• _PROBLEM DESCRIPTION_
Lift out, unaltered, the lines of the material below between the line holding "MessageProps.v" and the line holding "zero : nat;", counting both.

• _THE RECORDS_
◇ ◇ ◇

(* ===== verification/_CoqProject ===== *)
-Q . S2P
Prelude.v
Index.v
Cells.v
Rows.v
Storages.v
Grids.v
Resizes.v
TermData.v
Selections.v
Terms.v
Handlers.v
TermSafety.v
HandlerSafety.v
TermProps.v
Effects.v
States.v
Searches.v
SearchProps.v
RegexProps.v
ViModes.v
ViProps.v
Keys.v
Bindings.v
DefaultBindings.v
BindingProps.v
Keyboards.v
KeyProps.v
EventLoops.v
EventLoopProps.v
Schedulers.v
FrameDamages.v
FrameDamageProps.v
Hints.v
HintProps.v
HintMatchProps.v
Messages.v
MessageProps.v
Shorteners.v
ShortenerProps.v
Mice.v
MouseProps.v
Contexts.v
Actions.v
Inputs.v
Touches.v
WindowEvents.v
ContextProps.v
InputProps.v
TouchProps.v
ColorLists.v
ColorProps.v
Contents.v
ContentProps.v
Texts.v
TextProps.v
Rects.v
RectProps.v
Paints.v
PaintProps.v
Displays.v
SearchInputProps.v
PasteProps.v
WindowProps.v
DisplayProps.v
Draws.v
FontSizes.v
Windows.v
Applications.v
ApplicationProps.v
Configs.v
ConfigProps.v
FairMutexes.v
(* ===== verification/Storages.v ===== *)
(** The ring buffer of rows ([cutty_terminal/src/grid/storage.rs]).

    The abstract state is [rows]: the rows from the bottommost line upwards.  Each operation is
    shown to act on [rows] as the corresponding list operation, and every access, the unchecked
    pointer accesses of [swap] included, to stay inside the allocation. *)
From S2P Require Import Prelude Index Cells Rows.
#[local] Open Scope nat_scope.

Module Storage.
Definition MAX_CACHE_SIZE : nat := 1000.

(** [struct Storage<T>]. *)
Record t (T : Type) := mk {
  inner : list (Row.t T);
  zero : nat;
  visible_lines : nat;
  len : nat;
}.
Arguments mk {T} inner zero visible_lines len.
Arguments inner {T} _.
Arguments zero {T} _.
Arguments visible_lines {T} _.
Arguments len {T} _.

Section ops.
Context {T : Type} `{GridCell T}.
Implicit Types (s : t T).

Definition with_capacity (visible_lines columns : nat) : option (t T) :=
  inner ← resize_withM visible_lines (Row.new columns) [];
  Some (mk inner 0 visible_lines visible_lines).

Definition rezero s : t T :=
  if zero s =? 0 then s
  else mk (rotate (zero s) (inner s)) 0 (visible_lines s) (len s).

Definition truncate s : t T :=
  let s := rezero s in
  mk (Prelude.truncate (len s) (inner s)) (zero s) (visible_lines s) (len s).

Definition shrink_lines (shrinkage : nat) s : option (t T) :=
  len ← usize_sub (len s) shrinkage;
  let s := mk (inner s) (zero s) (visible_lines s) len in
  Some (if len + MAX_CACHE_SIZE <? length (inner s) then truncate s else s).

Definition shrink_visible_lines (next : nat) s : option (t T) :=
  shrinkage ← usize_sub (visible_lines s) next;
  s ← shrink_lines shrinkage s;
  Some (mk (inner s) (zero s) next (len s)).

◇ ◇ ◇

• _WRITTEN SOLUTION_
MessageProps.v
Shorteners.v
ShortenerProps.v
Mice.v
MouseProps.v
Contexts.v
Actions.v
Inputs.v
Touches.v
WindowEvents.v
ContextProps.v
InputProps.v
TouchProps.v
ColorLists.v
ColorProps.v
Contents.v
ContentProps.v
Texts.v
TextProps.v
Rects.v
RectProps.v
Paints.v
PaintProps.v
Displays.v
SearchInputProps.v
PasteProps.v
WindowProps.v
DisplayProps.v
Draws.v
FontSizes.v
Windows.v
Applications.v
ApplicationProps.v
Configs.v
ConfigProps.v
FairMutexes.v
(* ===== verification/Storages.v ===== *)
(** The ring buffer of rows ([cutty_terminal/src/grid/storage.rs]).

    The abstract state is [rows]: the rows from the bottommost line upwards.  Each operation is
    shown to act on [rows] as the corresponding list operation, and every access, the unchecked
    pointer accesses of [swap] included, to stay inside the allocation. *)
From S2P Require Import Prelude Index Cells Rows.
#[local] Open Scope nat_scope.

Module Storage.
Definition MAX_CACHE_SIZE : nat := 1000.

(** [struct Storage<T>]. *)
Record t (T : Type) := mk {
  inner : list (Row.t T);
  zero : nat;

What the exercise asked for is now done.